Bay Zeki Rıza diyor ki:
– Bu son maç hadisesinde mesul aramaktan ziyade, eskiden beri çalışılıp ta bir türlü önüne geçilemiyen fena bir zihniyet ve ya haleti ruhiyenin halli çareleri araştırılmalıdır. Bir çok oyuncularımızda maalesef sportmenliğe hiç te yakışmıyan fena bir haleti ruhiye vardır. Oyuncular her ne pahasına olursa olsun maçı kazanmak için her türlü çareye başvurmakta geri kalmıyorlar.
En kolay ve en kestirme olarak ele alınan çare de tekme atmak, çarpmak, karşısındaki oyuncuyu bu suretle korkutmak oluyor. Memleketimizde futbolun başladığı tarihten itibaren tatbik edilen bu fena usul oyunu kazanmağa yegâne silâh gibi kullanılıyor. Her şeyden evvel bu zihniyeti ve usulü kökünden kazıyıp atmak lâzımdır. Bu da hakemlerin vasi salâhiyetlerini, teşkilâtı değiştirmek, nizamnameleri yeni baştan şiddetli cezalarla tanzim etmekle kabildir. Avrupada kasti ve hatalı oyunculara karşı çok şiddetli cezalar verilmekte bu kabil oyunculara uzun müddet boykot edilmektedir.
– İstanbul mintakası futbol heyetinin verdiği cezaları nasıl buluyorsunuz
– Kısaca söyliyeyim ki; bu cezadan ben hiç bir şey anlamadım.
Dikkat edilecek olursa sertliğe, hataya, tekme atmaya en ziyade iyi oyuncu olmıyan, âciz ve kabadayılık zihniyeti güden oyuncularda tesadüf edilir, Bu kabil oyuncular da daima iyi oyunculara musallat olurlar, onların zayıf noktalarını ancak bu usulün tatbikında bularak ellerinden geleni yaparlar, oyuncuyu sakatlıyarak maçı kazanmak isterler. Bunun fena bir neticesi şudur:
Bu suretle memlekette istidadlı kıymetli oyuncuların, korkak oyuncu olmalarına ve sahadan çekilmelerine sebeb olurlar. Sporda bu zihniyet devam ettikçe memlekette iyi oyuncu yetişmesine de maalesef imkân kalmaz.

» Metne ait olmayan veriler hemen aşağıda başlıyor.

(* ===== verification/Util.v ===== *)
(** * Strings, numbers and names
    ([src/src/common/util-common.c], parts of [src/lib/libkuzpkg/util.c])

    Base and directory names, trimming, hexadecimal, splitting of command lines
    into words, conversion of decimal numbers at their machine width, and the
    splitting of "name-version-release".  Allocations succeed. *)

From S2P Require Import Prelude CStr Version.
Local Open Scope Z_scope.

Module Util.

(** ** util-common.c *)

(** [hex_digits[b >> 4]] and [hex_digits[b & 0x0f]] *)
Definition hex_digit (n : Z) : ascii := default "0"%char (lit "0123456789abcdef" !! Z.to_nat n).
Definition hex_representation (bytes : list ascii) : cstr :=
  bytes ≫= fun b => [hex_digit (Z.shiftr (uchar b) 4); hex_digit (Z.land (uchar b) 15)].

(** [strrchr s c]: what is before and after the last [c]. *)
Fixpoint strrchr (s : cstr) (c : ascii) : option (cstr * cstr) :=
  match s with
  | [] => None
  | x :: s' =>
      match strrchr s' c with
      | Some (a, b) => Some (x :: a, b)
      | None => if decide (x = c) then Some ([], s') else None
      end
  end.

Definition mbasename (path : cstr) : cstr :=
  match strrchr path "/"%char with Some (_, b) => b | None => path end.

Definition mdirname (path : option cstr) : cstr :=
  match path with
  | None | Some [] => lit "."
  | Some path =>
      match strrchr path "/"%char with
      | Some ([], _) => lit "/"
      | Some (a, _) => a
      | None => lit "."
      end
  end.

(** [while(isspace( *end )) end--], as the number of characters kept. *)
Fixpoint trim_length (s : cstr) (len : nat) : nat :=
  match len with
  | O => O
  | S len' => match s !! len' with
              | Some c => if isspace c then trim_length s len' else len
              | None => len
              end
  end.
(** [strtrim]: the string afterwards and the length returned. *)
Definition strtrim (str : cstr) : cstr * nat :=
  match str with
  | [] => ([], 0%nat)
  | _ =>
      match (span isspace str).2 with
      | [] => ([], 0%nat)
      | pch => let n := trim_length pch (length pch) in (take n pch, n)
      end
  end.

(** *** wordsplit *)

Definition is_quote (c : ascii) : bool := bool_decide (c = ascii_of_nat 39) || bool_decide (c = ascii_of_nat 34).
Definition backslash : ascii := "\"%char.
(** A backslash that the next character [b] makes an escape. *)
Definition escapes (b : ascii -> bool) (c : ascii) (s : cstr) : bool :=
  bool_decide (c = backslash) && match s with d :: _ => b d | [] => false end.

(** The length pass inside quotes: the characters counted and what follows the
    closing quote; [None] for an unbalanced quote. *)
Fixpoint scan_quoted (quote : ascii) (s : cstr) : option (nat * cstr) :=
  match s with
  | [] => None
  | c :: s' =>
      if decide (c = quote) then Some (0%nat, s')
      else if escapes (fun d => bool_decide (d = quote)) c s' then
        match s' with
        | _ :: s'' => '(n, e) ← scan_quoted quote s''; Some (S n, e)
        | [] => None
        end
      else '(n, e) ← scan_quoted quote s'; Some (S n, e)
  end.
(** The length pass over one word. *)
Fixpoint scan_word (fuel : nat) (s : cstr) : option (nat * cstr) :=
  match fuel, s with
  | _, [] => Some (0%nat, [])
  | O, _ => None
  | S fuel, c :: s' =>
      if isspace c then Some (0%nat, s)
      else if is_quote c then
        '(n, r) ← scan_quoted c s';
        '(m, e) ← scan_word fuel r;
        Some ((n + m)%nat, e)
      else
        let s' := if escapes is_quote c s' then tail s' else s' in
        '(m, e) ← scan_word fuel s';
        Some (S m, e)
  end.

(** The copying pass: what is written, and the pointer afterwards; [None] for
    running past the end of the string. *)
Fixpoint copy_quoted (quote : ascii) (s : cstr) : option (cstr * cstr) :=
  match s with
  | [] => None
  | c :: s' =>
      if decide (c = quote) then Some ([], s')
      else if escapes (fun d => bool_decide (d = quote)) c s' then
        match s' with
        | d :: s'' => '(w, r) ← copy_quoted quote s''; Some (d :: w, r)
        | [] => None
        end
      else '(w, r) ← copy_quoted quote s'; Some (c :: w, r)
  end.
(** [while(c < stop)]; pointers into one string compare as the lengths of the
    rests. *)
Fixpoint copy_word (fuel : nat) (s stop : cstr) : option (cstr * cstr) :=
  if (length s <=? length stop)%nat then Some ([], s)
  else
    match fuel, s with
    | S fuel, c :: s' =>
        if is_quote c then
          '(w, r) ← copy_quoted c s';
          '(w', e) ← copy_word fuel r stop;
          Some (w ++ w', e)
        else
          let '(d, s') := if escapes is_quote c s' then (default c (head s'), tail s') else (c, s') in
          '(w, e) ← copy_word fuel s' stop;
          Some (d :: w, e)
    | _, _ => None
    end.

(** One round of the outer loop, at the start of a word: the word and the
    pointer to its end; [inl] for an unbalanced quote, [None] when memory is
    accessed out of bounds. *)
Definition split_one (c : cstr) : option (unit + cstr * cstr) :=
  match scan_word (length c) c with
  | None => Some (inl ())
  | Some (wordlen, stop) =>
      if decide (wordlen = length c - length stop)%nat then Some (inr (take wordlen c, stop))
      else
        '(dest, _) ← copy_word (length c) c stop;
        if decide (length dest = wordlen) then Some (inr (dest, stop)) else None
  end.
Fixpoint wordsplit_loop (fuel : nat) (c : cstr) : option (option (list cstr)) :=
  match c with
  | [] => Some (Some [])
  | _ =>
      match fuel with
      | O => None
      | S fuel =>
          r ← split_one c;
          match r with
          | inl _ => Some None
          | inr (word, []) => Some (Some [word])
          | inr (word, _ :: stop) =>
              ws ← wordsplit_loop fuel (span isspace stop).2;
              Some (option_map (cons word) ws)
          end
      end
  end.
Definition wordsplit (str : cstr) : option (option (list cstr)) :=
  let c := (span isspace str).2 in wordsplit_loop (length c) c.

(** ** Numbers (util.c, <stdio.h>, <stdlib.h>) *)

(** ["%lu"] and ["%jd"]: twenty digits are enough for 64 bits. *)
Definition digit_char (d : Z) : ascii := ascii_of_nat (Z.to_nat (48 + d)).
Fixpoint print_loop (fuel : nat) (n : Z) (acc : cstr) : cstr :=
  match fuel with
  | O => acc
  | S fuel =>
      let acc := digit_char (n mod 10) :: acc in
      if n / 10 =? 0 then acc else print_loop fuel (n / 10) acc
  end.
Definition print_u (n : Z) : cstr := print_loop 20 n [].
Definition print_d (n : Z) : cstr := if n <? 0 then "-"%char :: print_u (- n) else print_u n.

Definition ULLONG_MAX : Z := 2 ^ 64 - 1.
Definition LLONG_MAX : Z := 2 ^ 63 - 1.
Definition LLONG_MIN : Z := - 2 ^ 63.
(** Conversion to a signed 64-bit type. *)
Definition s64 (z : Z) : Z := if z mod 2 ^ 64 <? 2 ^ 63 then z mod 2 ^ 64 else z mod 2 ^ 64 - 2 ^ 64.

(** The sign and the digits [strtoll] reads, and the rest; [None] when there
    are no digits. *)
Definition strto_digits (s : cstr) : option (bool * cstr * cstr) :=
  let s := (span isspace s).2 in
  let '(neg, s) := match s with
                   | c :: s' => if decide (c = "-"%char) then (true, s')
                                else if decide (c = "+"%char) then (false, s') else (false, s)
                   | [] => (false, s)
                   end in
  match span isdigit s with
  | ([], _) => None
  | (ds, rest) => Some (neg, ds, rest)
  end.
(** [strtoull] and [strtoll] in base 10: the value, [*end] and whether [errno]
    is ERANGE; without digits [end] is the start of the string. *)
Definition strtoull (s : cstr) : Z * cstr * bool :=
  match strto_digits s with
  | None => (0, s, false)
  | Some (neg, ds, rest) =>
      let v := Version.decval ds in
      if ULLONG_MAX <? v then (ULLONG_MAX, rest, true) else (if neg then u64 (- v) else v, rest, false)
  end.
Definition strtoll (s : cstr) : Z * cstr * bool :=
  match strto_digits s with
  | None => (0, s, false)
  | Some (neg, ds, rest) =>
      let v := if neg then - Version.decval ds else Version.decval ds in
      if LLONG_MAX <? v then (LLONG_MAX, rest, true)
      else if v <? LLONG_MIN then (LLONG_MIN, rest, true) else (v, rest, false)
  end.

Definition strtoofft (line : cstr) : Z :=
  match line with
  | c :: _ =>
      if negb (isdigit c) then -1
      else
        let '(result, stop, erange) := strtoull line in
        if (result =? 0) && bool_decide (stop = line) then -1
        else if (result =? ULLONG_MAX) && erange then -1
        else match stop with [] => s64 result | _ => -1 end
  | [] => -1
  end.

Definition parsedate (line : cstr) : Z :=
  let '(result, stop, erange) := strtoll line in
  if (result =? 0) && bool_decide (stop = line) then 0
  else if erange then 0
  else match stop with [] => result | _ => 0 end.

(** ** _klpm_splitname *)

(** The characters before the first [c], or all. *)
Definition before (c : ascii) (s : cstr) : cstr :=
  match strchr s c with Some r => take (length s - length r) s | None => s end.
Lemma runs_key k r line i s' : text (lit k) -> lit k <> [] ->
  read_key (key_of (lit k)) (at_line r (lit k) i) = Next s' -> (length (rest (rd_st s')) <= length r)%nat ->
  runs (at_line (line_of (lit k) ++ r) line i) s'.
Proof.
  intros Ht Hne Hk Hl. apply runs_step; [done| |cbn [at_line rd_st rest]; rewrite length_app, line_length; lia].
  unfold desc_step, at_line. cbn [rd_st rd_line rd_info]. rewrite fgets_text by done. cbn [from_option id eof].
  rewrite strip_line by apply Ht. unfold dispatch. cbn [rd_line]. by destruct (lit k).
Qed.
Lemma runs_blank r line i : runs (at_line (NL :: r) line i) (at_line r [] i).
Proof.
  apply runs_step; [done| |simpl; lia]. unfold desc_step, at_line. cbn [rd_st].
  pose proof (fgets_text [] r false false text_nil) as E. cbn in E. by rewrite E.
Qed.

Lemma reads_value k v f : text (lit k) -> lit k <> [] -> text v ->
  (forall s, read_key (key_of (lit k)) s = store s f) -> reads (section k [v]) (f v).
Proof.
  intros Ht Hne Hv Hk r i. unfold section. cbn [mbind list_bind]. rewrite app_nil_r, <- !app_assoc.
  etrans; [apply runs_key with (s' := at_line ([NL] ++ r) v (f v i)); [done..| |]|apply runs_blank].
  - rewrite Hk. unfold store, read_next, at_line. cbn [rd_st rd_line rd_info]. rewrite fgets_text by done. by rewrite strip_line by apply Hv.
  - cbn [at_line rd_st rest]. rewrite !length_app. simpl. lia.
Qed.

Lemma read_all_lines ls r f e : Forall item ls ->
  forall fuel line, (length (rest (Stream ((ls ≫= line_of) ++ [NL] ++ r) f e)) < fuel)%nat ->
  read_all fuel line (Stream ((ls ≫= line_of) ++ [NL] ++ r) f e) = Next (ls, [], Stream r f e).
Proof.
  induction 1 as [|s ls [Hs Hne] _ IH]; intros fuel line Hf.
  - destruct fuel as [|fuel]; [simpl in Hf; lia|]. cbn [mbind list_bind app read_all].
    pose proof (fgets_text [] r f e text_nil) as E. cbn in E. by rewrite E.
  - destruct fuel as [|fuel]; [simpl in Hf; lia|]. cbn [mbind list_bind rest] in *. rewrite <- app_assoc in *. cbn [read_all].
    rewrite fgets_text, strip_line by (done || apply Hs). destruct s as [|c s]; [done|].
    rewrite length_app, line_length in Hf. rewrite IH by (cbn [rest]; lia). done.
Qed.
Lemma reads_lines k ls f : text (lit k) -> lit k <> [] -> Forall item ls ->
  (forall s r i, read_lines s = Next (ls, [], Stream r false false) -> rd_info s = i ->
     read_key (key_of (lit k)) s = Next (at_line r [] (f i))) -> reads (section k ls) f.
Proof.
  intros Ht Hne Hls Hk r i. unfold section. rewrite <- !app_assoc.
  apply runs_key; [done..| |cbn [at_line rd_st rest]; rewrite !length_app; lia].
  apply (Hk _ r i); [|done]. unfold read_lines, at_line. cbn [rd_st rd_line]. apply read_all_lines; [done|]. simpl. lia.
Qed.
Lemma reads_list k ls f : text (lit k) -> lit k <> [] -> Forall item ls ->
  (forall s, read_key (key_of (lit k)) s = store_all s f) -> (forall i, f [] i = i) -> reads (list_section k ls) (f ls).
Proof.
  intros Ht Hne Hls Hk Hnil. destruct ls as [|s ls]; [intros r i; by rewrite Hnil|].
  apply reads_lines; [done..|]. intros s' r i Hr <-. rewrite Hk. unfold store_all. by rewrite Hr.
Qed.

Lemma reads_strings k ls (set : list cstr -> info -> info) (get : info -> list cstr) : text (lit k) -> lit k <> [] ->
  Forall item ls -> (forall s, read_key (key_of (lit k)) s = store_all s (fun l i => set (get i ++ l) i)) ->
  (forall i, set (get i) i = i) -> reads (list_section k ls) (fun i => set (get i ++ ls) i).
Proof.
  intros Ht Hne Hls Hk Hg. apply (reads_list k ls (fun l i => set (get i ++ l) i)); [done..|]. intros i. by rewrite app_nil_r.
Qed.
Lemma reads_opt k v (set : option cstr -> info -> info) (get : info -> option cstr) : text (lit k) -> lit k <> [] ->
  from_option text True v -> (forall s, read_key (key_of (lit k)) s = store s (fun line => set (Some line))) ->
  (forall i, set (get i) i = i) -> reads (opt_section k v) (fun i => set (match v with Some _ => v | None => get i end) i).
Proof.
  intros Ht Hne Hv Hk Hg. destruct v as [v|]; cbn [opt_section]; [by apply (reads_value k v (fun line => set (Some line)))|].
  intros r i. by rewrite Hg.
Qed.

Lemma print_loop_length fuel n acc : (length (Util.print_loop fuel n acc) <= fuel + length acc)%nat.
Proof.
  revert n acc. induction fuel as [|fuel IH]; intros n acc; cbn [Util.print_loop]; [lia|].
  destruct (_ =? 0); [simpl; lia|]. etrans; [apply IH|]. simpl. lia.
Qed.
Lemma digits_text ds : Version.digits ds -> NL ∉ ds /\ NUL ∉ ds.
Proof. intros H. unfold Version.digits in H. rewrite Forall_forall in H. split; intros Hin%H; discriminate. Qed.
Lemma print_d_text z : - 2 ^ 64 < z < 2 ^ 64 -> text (Util.print_d z).
Proof.
  intros Hz. unfold text, Util.print_d, LINE_MAX. pose proof (print_loop_length 20 z []). pose proof (print_loop_length 20 (- z) []).
  destruct (Z.ltb_spec z 0); cbn [length] in *.
  - destruct (Util.print_u_spec (- z)) as (_ & [? ?]%digits_text & _); [lia|].
    split_and!; [by apply not_elem_of_cons..|]. unfold Util.print_u. cbn [length]. lia.
  - destruct (Util.print_u_spec z) as (_ & [? ?]%digits_text & _); [lia|]. split_and!; [done..|]. unfold Util.print_u. lia.
Qed.
Lemma reads_num {A} k z (read : cstr -> A) (set : A -> info -> info) (get : info -> A) : text (lit k) -> lit k <> [] ->
  - 2 ^ 64 < z < 2 ^ 64 -> (forall s, read_key (key_of (lit k)) s = store s (fun line => set (read line))) ->
  (forall i, set (get i) i = i) -> reads (num_section k z) (fun i => set (if z =? 0 then get i else read (Util.print_d z)) i).
Proof.
  intros Ht Hne Hz Hk Hg. unfold num_section. destruct (z =? 0); [intros r i; by rewrite Hg|].
  apply (reads_value k (Util.print_d z) (fun line => set (read line))); [done..|by apply print_d_text|done].
Qed.

(** A dependency that is printed on one line and read back. *)
Definition dep_writable (d : depend) : Prop := Deps.dep_printable d /\ item (Deps.dep_compute_string d).
#[global] Instance dep_writable_dec d : Decision (dep_writable d).
Proof. unfold dep_writable. apply _. Defined.
Lemma reads_deps k ds (set : list depend -> info -> info) (get : info -> list depend) : text (lit k) -> lit k <> [] ->
  Forall dep_writable ds ->
  (forall s, read_key (key_of (lit k)) s = store_all s (fun l i => set (get i ++ (Deps.dep_from_string <$> l)) i)) ->
  (forall i, set (get i) i = i) -> reads (write_deps k ds) (fun i => set (get i ++ ds) i).
Proof.
  intros Ht Hne Hds Hk Hg.
  assert (Deps.dep_from_string <$> (Deps.dep_compute_string <$> ds) = ds) as E.
  { induction Hds as [|d ds [Hd _] _ IH]; cbn [fmap list_fmap]; [done|]. rewrite Deps.dep_read_back by done. by f_equal. }
  cut (reads (write_deps k ds) (fun i => set (get i ++ (Deps.dep_from_string <$> (Deps.dep_compute_string <$> ds))) i)); [by rewrite E|].
  apply (reads_list k _ (fun l i => set (get i ++ (Deps.dep_from_string <$> l)) i)); [done..| |done|intros i; by rewrite app_nil_r].
  apply Forall_fmap. eapply Forall_impl; [exact Hds|]. by intros d [_ ?].
Qed.
(* ===== verification/Populate.v ===== *)
(** * The local database directory ([src/lib/libkuzpkg/be_local.c])

    Validation of the directory, and the package cache built from its entries.
    What the system calls give is a record of the directory: the entries in
    [readdir] order, the link count and the version file.  Packages and list
    nodes get fresh addresses counted up from a given one. *)

From S2P Require Import Prelude CStr Version KList Package PkgHash Db Util LocalDb.
Local Open Scope Z_scope.

Module Populate.

(** An entry: its name, whether [is_dir] finds a directory, and the files it
    holds. *)
Record dent := Dent { d_name : cstr; d_isdir : bool; d_files : LocalDb.dbentry }.
Record dbdir := DbDir { dd_ents : list dent; dd_nlink : Z; dd_version : option cstr }.

Inductive perror := ERR_DB_INVALID | ERR_DB_NOT_FOUND | ERR_DB_OPEN | ERR_DB_CREATE | ERR_DB_VERSION | ERR_MEMORY.

(** ** local_db_validate *)

(** [opendir] *)
Inductive opened := Opened (d : dbdir) | Enoent | OpenFailed.
(** What [mkdir] and writing the version file would give. *)
Record diskstate := Disk { can_mkdir : bool; can_write_version : bool }.

Definition LOCAL_DB_VERSION : Z := 9.
(** The text [local_db_add_version] writes. *)
Definition version_text : cstr := LocalDb.line_of (Util.print_u LOCAL_DB_VERSION).
(** [fscanf(dbverfile, "%zu", &version)] gave one number, and it is ours. *)
Definition version_ok (text : cstr) : bool :=
  match Util.strto_digits text with
  | None => false
  | Some _ => let '(v, _, _) := Util.strtoull text in v =? LOCAL_DB_VERSION
  end.

Definition is_dot (n : cstr) : bool := (strcmp n (lit ".") =? 0) || (strcmp n (lit "..") =? 0).

Definition exists_now (s : Z) : Z := Db.clear_flag (Db.set_flag s Db.DB_STATUS_EXISTS) Db.DB_STATUS_MISSING.
Definition missing_now (s : Z) : Z := Db.set_flag (Db.clear_flag s Db.DB_STATUS_EXISTS) Db.DB_STATUS_MISSING.
Definition valid_now (s : Z) : Z := Db.clear_flag (Db.set_flag s Db.DB_STATUS_VALID) Db.DB_STATUS_INVALID.
Definition invalid_now (s : Z) : Z := Db.set_flag (Db.clear_flag s Db.DB_STATUS_VALID) Db.DB_STATUS_INVALID.

(** [local_db_create]: the result and [pm_errno]. *)
Definition local_db_create (k : diskstate) (e : option perror) : Z * option perror :=
  if negb (can_mkdir k) then (-1, Some ERR_DB_CREATE)
  else if negb (can_write_version k) then (1, e) else (0, e).

(** The result, the status and [pm_errno] ([e] before); [path] is whether
    [_klpm_db_path] gives one. *)
Definition local_db_validate (path : bool) (dir : opened) (k : diskstate) (status : Z) (e : option perror)
    : Z * Z * option perror :=
  if Db.has status Db.DB_STATUS_VALID then (0, status, e)
  else if Db.has status Db.DB_STATUS_INVALID then (-1, status, e)
  else if negb path then (-1, status, Some ERR_DB_OPEN)
  else
    match dir with
    | Enoent =>
        let '(r, e) := local_db_create k e in
        if r =? 0 then (0, exists_now (valid_now status), e) else (-1, missing_now status, e)
    | OpenFailed => (-1, status, Some ERR_DB_OPEN)
    | Opened d =>
        let status := exists_now status in
        let latest := match dd_version d with
                      | None => forallb (fun n => is_dot (d_name n)) (dd_ents d) && can_write_version k
                      | Some text => version_ok text
                      end in
        if latest then (0, valid_now status, e) else (-1, invalid_now status, Some ERR_DB_VERSION)
    end.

Yalnız bir hadise çıktığı zaman harekete geçmek değil, mütemadi bir takib ve alâka ile bu hadiselere meydan vermemek lâzımdır. İşte gözönünde tutulması icab eden mühim nokta budur.
Hakem meselesine gelince: Bir parça spordan anlayanı, eline bir didiik vererek mac basına ge… him bir vazife vermek hiç doğru olmıyan bir harekettir. Hakemin sportmen ruhlu, iyi ahlâklı, karakteri sağlam, içtimaî mevki sahibi bir sporcu olması lâzımdır.
Bay Adem ciddî ve hüsnü niyet sahibi bir hakem olmakla beraber onun bu maçta ve bundan evvelki maçlarda şiddetli oyunlara karşı ihmalkâr davrandığını, salâhiyetini tamamile kullanmadığını görüyordum.»